Stephen Parrish writes:

I grew up, professionally speaking, in kitchens. My first job at the age of twelve included kitchen work: peeling potatoes, mixing martinis for doctors who never seemed to work more than 20 hours a week, and “Keep stirring that pot, boy, until I get back. Don’t let it burn!” Ten years later I was the banquet chef at a four-star hotel with two revolving dining rooms. And today? No one manipulates a can opener better than me (it’s all in the wrist), and I can give any toaster jockey a run for his money, too. Take your pick, buddy: whole wheat or rye!

To Hide: I honestly can’t think of anything I’d hide from Julia Child except maybe the margarine. Celebrity chefs are rabidly devoted to butter, and the mere suggestion of margarine, even if you can’t taste the difference in the finished meal, will make their lips quiver. Tell them their mothers are whores, but don’t mention margarine.

Since I live in Germany I’d serve a traditional German dish, sauerbraten with red cabbage and boiled potatoes. Of course the roast will have needed to marinade for a few days, but let’s pretend that’s always happening at my house.

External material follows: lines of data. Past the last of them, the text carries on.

(* ===== verification/_CoqProject ===== *)
-Q . S2P
Prelude.v
GraphTypes.v
GraphBuilder.v
GraphCheck.v
GraphCheckFacts.v
GraphSpec.v
GraphCombine.v
GraphTheorems.v
GraphDenote.v
Country.v
Currency.v
PaymentEnums.v
EuclidEnums.v
EuclidTypes.v
EuclidAst.v
EuclidDir.v
EuclidLowering.v
EuclidVir.v
EuclidFacts.v
EuclidLoweringFacts.v
EuclidTheorems.v
StateMachine.v
StateMachineFacts.v
StateMachineTheorems.v
Analyzer.v
AnalyzerFacts.v
AnalyzerTheorems.v
KgraphValues.v
Kgraph.v
KgraphFacts.v
KgraphContext.v
KgraphTheorems.v
RoutingInput.v
Routing.v
RoutingFacts.v
DecideConnector.v
RoutingTheorems.v
RoutingCaches.v
RoutingExample.v
PaymentStatus.v
Captures.v
CaptureFacts.v
CaptureTheorems.v
Cards.v
CardTheorems.v
Scheduler.v
SchedulerFacts.v
SchedulerTheorems.v
Disputes.v
Refunds.v
RefundFacts.v
RefundTheorems.v
RefundSync.v
DisputeTheorems.v
LockUtils.v
ApiLocking.v
ApiLockingFacts.v
ApiLockingBounds.v
ApiLockingAlone.v
ApiLockingTheorems.v
Gsm.v
GsmTheorems.v
AutoRetry.v
AutoRetryTheorems.v
AutoRetryAttempts.v
AutoRetryExample.v
PaymentRows.v
PaymentGates.v
PaymentResponse.v
PaymentFlows.v
PaymentFlowFacts.v
PaymentFlowTheorems.v
PaymentAmounts.v
PaymentExample.v
Lemma push_edge_wf e b :
  builder_wf b →
  edge_ok (length (b_nodes b)) (length (b_domain b)) e →
  b_edges_map b !! edge_triple e = None →
  builder_wf (push_edge e b).2.
Proof.
  intros (Hg & He & [Hi Hm]) Hok Hfresh.
  assert (∀ i f, b_edges b !! i = Some f → edge_triple f ≠ edge_triple e) as Hnew.
  { intros i f Hf Heq. rewrite (proj2 (He _ i)) in Hfresh by eauto. done. }
  destruct Hg as [Hn Hed Hu Hv Hd]; simpl in * |-.
  split; [constructor|split; [|split]]; try done.
  - intros n nd. cbn [build nodes edges]. rewrite push_edge_lookup.
    intros (nd0 & Hnd0 & ->)%fmap_Some. destruct (Hn _ _ Hnd0) as (Hp & Hs & Hty).
    unfold node_ok, link; simpl. rewrite !edge_ids_snoc, Hp, Hs. done.
  - intros i f. cbn [build nodes edges domain]. rewrite push_edge_length.
    intros [Hf|[-> ->]]%DenseMap.get_push_inv; [by eapply Hed|done].
  - intros i j f f' Hf Hf' Heq. cbn [build edges] in *.
    apply DenseMap.get_push_inv in Hf as [Hf|[-> ->]], Hf' as [Hf'|[-> ->]]; eauto.
    + exfalso. by eapply Hnew.
    + exfalso. by eapply Hnew.
  - intros v n. cbn [build nodes value_map]. rewrite push_edge_lookup. simpl. rewrite Hv. split.
    + intros (nd & Hnd & Hty). rewrite Hnd. simpl. eauto.
    + intros (nd & (nd0 & Hnd0 & ->)%fmap_Some & Hty). eauto.
  - intros t i. simpl. destruct (decide (t = edge_triple e)) as [->|Hne].
    + rewrite lookup_insert_eq. split.
      * intros [= <-]. exists e. split; [by apply list_lookup_middle|done].
      * intros (f & [Hf|[-> ->]]%DenseMap.get_push_inv & Heq); [|done].
        exfalso. by eapply Hnew.
    + rewrite lookup_insert_ne by done. rewrite (He t i). split.
      * intros (f & Hf & Heq). exists f. split; [by apply lookup_app_l_Some|done].
      * intros (f & [Hf|[-> ->]]%DenseMap.get_push_inv & Heq); [eauto|congruence].
  - rewrite push_edge_length. exact Hi.
  - rewrite push_edge_length. exact Hm.
Qed.

Lemma ensure_node_exists_ok b n u : ensure_node_exists b n = Ok u → n < length (b_nodes b).
Proof.
  unfold ensure_node_exists, DenseMap.contains_key. case_bool_decide; naive_solver.
Qed.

Some people keep beer on hand for unexpected company; I keep tender strips of beef soaking in red wine vinegar, diced onions, peppercorns, bay leaves, and a few secret ingredients.

I’d add some water and sugar, a pinch of this and that, cover the pot, and roast for several hours. Meanwhile I’d appease Child with a salad buffet: carrot salad, celery salad, cabbage salad, and mixed vegetable salad with joghurt dressing. Very German. Out would come the roast. I’d make gravy from the juice, add raisins, salt to taste, toss in a pinch of this and that, and smother the meat.

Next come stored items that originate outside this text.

(* ===== verification/GraphCheck.v ===== *)
(** * Checking a node of the constraint graph

    [crates/hyperswitch_constraint_graph/src/graph.rs]: [check_node],
    [check_node_inner] and the four validators it dispatches to.  The memo
    table and the cycle map are the [&mut] arguments of the code; the
    recursion of [check_node_inner] is not structural (it follows edges), so
    the model takes fuel and returns [None] when it runs out.  One more unit of
    fuel than there are nodes suffices (GraphCheckFacts). *)

From S2P Require Import Prelude GraphTypes GraphBuilder.

Section check.
Context `{VN : ValueNode}.

Abbreviation memo_key := (NodeId * Relation.t * Strength)%type (only parsing).

(** [Memoization] and [CycleCheck]. *)
Record check_state := mkState {
  memo : gmap (NodeId * Relation.t * Strength) (result AnalysisTrace unit);
  cycle_map : gmap NodeId (Strength * RelationResolution.t);
}.

Definition empty_state : check_state := mkState ∅ ∅.

Definition memo_insert (k : memo_key) (r : result AnalysisTrace unit) (st : check_state) :
    check_state := mkState (<[k := r]> (memo st)) (cycle_map st).

Definition cycle_insert (n : NodeId) (v : Strength * RelationResolution.t) (st : check_state) :
    check_state := mkState (memo st) (<[n := v]> (cycle_map st)).

Definition cycle_remove (n : NodeId) (st : check_state) : check_state :=
  mkState (memo st) (delete n (cycle_map st)).

(** The outcome of a check with the state it leaves. *)
Abbreviation outcome := (result GraphError unit * check_state)%type (only parsing).

(** Record an analysis error in the memo table and return it. *)
Definition fail_with (k : memo_key) (t : AnalysisTrace) (st : check_state) : outcome :=
  (Err (AnalysisError t), memo_insert k (Err t) st).

Definition succeed (k : memo_key) (st : check_state) : outcome :=
  (Ok tt, memo_insert k (Ok tt) st).

Section graph.
Variable g : ConstraintGraph.
Variable ctx : CheckingContext.
Variable domains : option (list DomainId).

Definition info_of (n : NodeId) : option string := mjoin (DenseMap.get (node_info g) n).
Definition metadata_of (n : NodeId) : option Metadata := mjoin (DenseMap.get (node_metadata g) n).

(** The test of [get_predecessor_edges_by_domain] on one edge. *)
Definition edge_in_domains (e : Edge) : bool :=
  match edge_domain e, domains with
  | Some d, Some ds => bool_decide (d ∈ ds)
  | Some _, None => false
  | None, _ => true
  end.

Definition get_predecessor_edges_by_domain (n : NodeId) : result GraphError (list Edge) :=
  node ← ok_or NodeNotFound (DenseMap.get (nodes g) n);
  es ← try_collect (λ i, ok_or EdgeNotFound (DenseMap.get (edges g) i)) (preds node);
  Ok (List.filter edge_in_domains es).

Definition context_analysis (n : NodeId) (rel : Relation.t) (str : Strength)
    (val : NodeValue) (st : check_state) : outcome :=
  let in_context := check_presence ctx val str in
  let relation_bool := Relation.to_bool rel in
  if negb (Bool.eqb in_context relation_bool) then
    fail_with (n, rel, str) (Trace_Value val rel None (info_of n) (metadata_of n)) st
  else if negb relation_bool then succeed (n, rel, str) st
  else (Ok tt, st).

Definition validate_in_aggregator (n : NodeId) (rel : Relation.t) (str : Strength)
    (expected : gset value) (st : check_state) : outcome :=
  match elements expected with
  | [] => (Err (MalformedGraph "An OnlyIn aggregator node must have at least one expected value"), st)
  | v0 :: _ =>
      match get_values_by_key ctx (get_key v0) with
      | None =>
          match str with
          | Weak => succeed (n, rel, str) st
          | _ => fail_with (n, rel, str)
                   (Trace_InAggregation (elements expected) None rel (info_of n) (metadata_of n)) st
          end
      | Some vals =>
          match List.find (λ v, negb (Bool.eqb (bool_decide (v ∈ expected)) (Relation.to_bool rel))) vals with
          | Some v => fail_with (n, rel, str)
                        (Trace_InAggregation (elements expected) (Some v) rel (info_of n) (metadata_of n)) st
          | None => succeed (n, rel, str) st
          end
      end
  end.

(** The validators that follow edges are written against the recursive call. *)
Variable check : NodeId → Relation.t → Strength → check_state → option outcome.

(** The loop over the predecessor edges that the two aggregators share: the
    traces of the unsatisfied ones, and whether one was satisfied. *)
Fixpoint aggregator_loop (n : NodeId) (rel : Relation.t) (str : Strength) (es : list Edge)
    (unsatisfied : list AnalysisTrace) (matched_one : bool) (st : check_state) :
    option (result GraphError (list AnalysisTrace * bool) * check_state) :=
  match es with
  | [] => Some (Ok (unsatisfied, matched_one), st)
  | e :: es =>
      let st := cycle_insert n (str, RelationResolution.from_relation rel) st in
      '(res, st) ← check (pred e) (relation e) (strength e) st;
      match (match res with
             | Ok _ => Ok (unsatisfied, true)
             | Err err => t ← get_analysis_trace err; Ok (unsatisfied ++ [t], matched_one)
             end) with
      | Err err => Some (Err err, st)
      | Ok (unsatisfied, matched_one) =>
          match cycle_map st !! n with
          | Some (_, RelationResolution.Contradiction) =>
              let t := Trace_Contradiction RelationResolution.Contradiction in
              Some (Err (AnalysisError t), memo_insert (n, rel, str) (Err t) (cycle_remove n st))
          | _ => aggregator_loop n rel str es unsatisfied matched_one (cycle_remove n st)
          end
      end
  end.

Definition validate_all_aggregator (n : NodeId) (rel : Relation.t) (str : Strength)
    (st : check_state) : option outcome :=
  match get_predecessor_edges_by_domain n with
  | Err err => Some (Err err, st)
  | Ok es =>
      '(res, st) ← aggregator_loop n rel str es [] false st;
      match res with
      | Err err => Some (Err err, st)
      | Ok ([], _) => Some (succeed (n, rel, str) st)
      | Ok (unsatisfied, _) =>
          Some (fail_with (n, rel, str)
            (Trace_AllAggregation unsatisfied (info_of n) (metadata_of n)) st)
      end
  end.

Definition validate_any_aggregator (n : NodeId) (node : Node) (rel : Relation.t)
    (str : Strength) (st : check_state) : option outcome :=
  match get_predecessor_edges_by_domain n with
  | Err err => Some (Err err, st)
  | Ok es =>
      '(res, st) ← aggregator_loop n rel str es [] false st;
      match res with
      | Err err => Some (Err err, st)
      | Ok (unsatisfied, matched_one) =>
          if matched_one || bool_decide (preds node = [])
          then Some (succeed (n, rel, str) st)
          else Some (fail_with (n, rel, str)
                 (Trace_AnyAggregation unsatisfied (info_of n) (metadata_of n)) st)
      end
  end.

(** What the value validator does with the cycle entry it takes back. *)
Definition resolve_cycle (n : NodeId) (rel : Relation.t) (str : Strength) (val : NodeValue)
    (st : check_state) : outcome :=
  match cycle_map st !! n with
  | Some (resolved_strength, resolved_relation) =>
      let st := cycle_remove n st in
      match resolved_relation with
      | RelationResolution.Contradiction =>
          fail_with (n, rel, str) (Trace_Contradiction RelationResolution.Contradiction) st
      | _ =>
          if decide (resolved_strength ≠ str)
          then context_analysis n rel resolved_strength val st
          else (Ok tt, st)
      end
  | None => (Ok tt, st)
  end.

Fixpoint value_loop (n : NodeId) (rel : Relation.t) (str : Strength) (val : NodeValue)
    (es : list Edge) (errors : list AnalysisTrace) (matched_one : bool) (st : check_state) :
    option (result GraphError (list AnalysisTrace * bool) * check_state) :=
  match es with
  | [] => Some (Ok (errors, matched_one), st)
  | e :: es =>
      let st := cycle_insert n (str, RelationResolution.from_relation rel) st in
      '(res, st) ← check (pred e) (relation e) (strength e) st;
      match resolve_cycle n rel str val st with
      | (Err err, st) => Some (Err err, st)
      | (Ok _, st) =>
          match strength e, res with
          | _, Ok _ => value_loop n rel str val es errors true st
          | Strong, Err trace =>
              match get_analysis_trace trace with
              | Err err => Some (Err err, st)
              | Ok t =>
                  let t := Trace_Value val rel (Some (Mandatory t)) (info_of n) (metadata_of n) in
                  Some (Err (AnalysisError t), memo_insert (n, rel, str) (Err t) st)
              end
          | _, Err trace =>
              match get_analysis_trace trace with
              | Err err => Some (Err err, st)
              | Ok t => value_loop n rel str val es (errors ++ [t]) matched_one st
              end
          end
      end
  end.

Definition validate_value_node (n : NodeId) (node : Node) (rel : Relation.t) (str : Strength)
    (val : NodeValue) (st : check_state) : option outcome :=
  match context_analysis n rel str val st with
  | (Err err, st) => Some (Err err, st)
  | (Ok _, st) =>
      match get_predecessor_edges_by_domain n with
      | Err err => Some (Err err, st)
      | Ok es =>
          '(res, st) ← value_loop n rel str val es [] false st;
          match res with
          | Err err => Some (Err err, st)
          | Ok (errors, matched_one) =>
              if matched_one || bool_decide (preds node = [])
              then Some (succeed (n, rel, str) st)
              else Some (fail_with (n, rel, str)
                     (Trace_Value val rel (Some (OneOf errors)) (info_of n) (metadata_of n)) st)
          end
      end
  end.

(** The dispatch of [check_node_inner] on the node type. *)
Definition validate_node (n : NodeId) (node : Node) (rel : Relation.t) (str : Strength)
    (st : check_state) : option outcome :=
  match node_type node with
  | AllAggregator => validate_all_aggregator n rel str st
  | AnyAggregator => validate_any_aggregator n node rel str st
  | InAggregator expected => Some (validate_in_aggregator n rel str expected st)
  | Value val => validate_value_node n node rel str val st
  end.

(** The body of [check_node_inner]. *)
Definition check_node_body (n : NodeId) (rel : Relation.t) (str : Strength)
    (st : check_state) : option outcome :=
  match DenseMap.get (nodes g) n with
  | None => Some (Err NodeNotFound, st)
  | Some node =>
      match memo st !! (n, rel, str) with
      | Some already_memo => Some (map_err AnalysisError already_memo, st)
      | None =>
          match cycle_map st !! n with
          | Some (initial_strength, initial_relation) =>
              let strength_relation := get_resolved_strength initial_strength str in
              let relation_resolve := RelationResolution.get_resolved_relation initial_relation
                                        (RelationResolution.from_relation rel) in
              Some (Ok tt, cycle_insert n (strength_relation, relation_resolve) st)
          | None => validate_node n node rel str st
          end
      end
  end.

End graph.

Fixpoint check_node_inner (fuel : nat) (g : ConstraintGraph) (ctx : CheckingContext)
    (domains : option (list DomainId)) (n : NodeId) (rel : Relation.t) (str : Strength)
    (st : check_state) : option outcome :=
  match fuel with
  | 0 => None
  | S fuel => check_node_body g ctx domains (check_node_inner fuel g ctx domains) n rel str st
  end.

(** The domain names of a request, as ids. *)
Definition resolve_domains (g : ConstraintGraph) (domains : option (list string)) :
    result GraphError (option (list DomainId)) :=
  transpose ((λ idents, try_collect
    (λ ident, ok_or DomainNotFound (domain_identifier_map g !! ident)) idents) <$> domains).

(** [check_node]: the domain names are resolved first. *)
Definition check_node (fuel : nat) (g : ConstraintGraph) (ctx : CheckingContext)
    (n : NodeId) (rel : Relation.t) (str : Strength) (domains : option (list string))
    (st : check_state) : option outcome :=
  match resolve_domains g domains with
  | Err err => Some (Err err, st)
  | Ok ds => check_node_inner fuel g ctx ds n rel str st
  end.

End check.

Remember what I said about can openers? I’m certified on corkscrews too. Pinot noir (Spätburgunder) grows in the hills visible from my window.

To Read: My all-time favorite book about food is Anthony Bourdain’s Kitchen Confidential. It’s an informative and entertaining introduction to the nitty gritty of professional cooking. When I finished it I placed in on the shelf and tried to ignore its whimpering: Read me again. After two weeks I gave in. The second experience was even more delicious than the first. I also enjoyed The Sharper Your Knife, The Less You Cry, by Kathleen Flinn, her memoir of studying at the Cordon Bleu. And Waiting: The True Confessions of a Waitress, by Debra Ginsberg.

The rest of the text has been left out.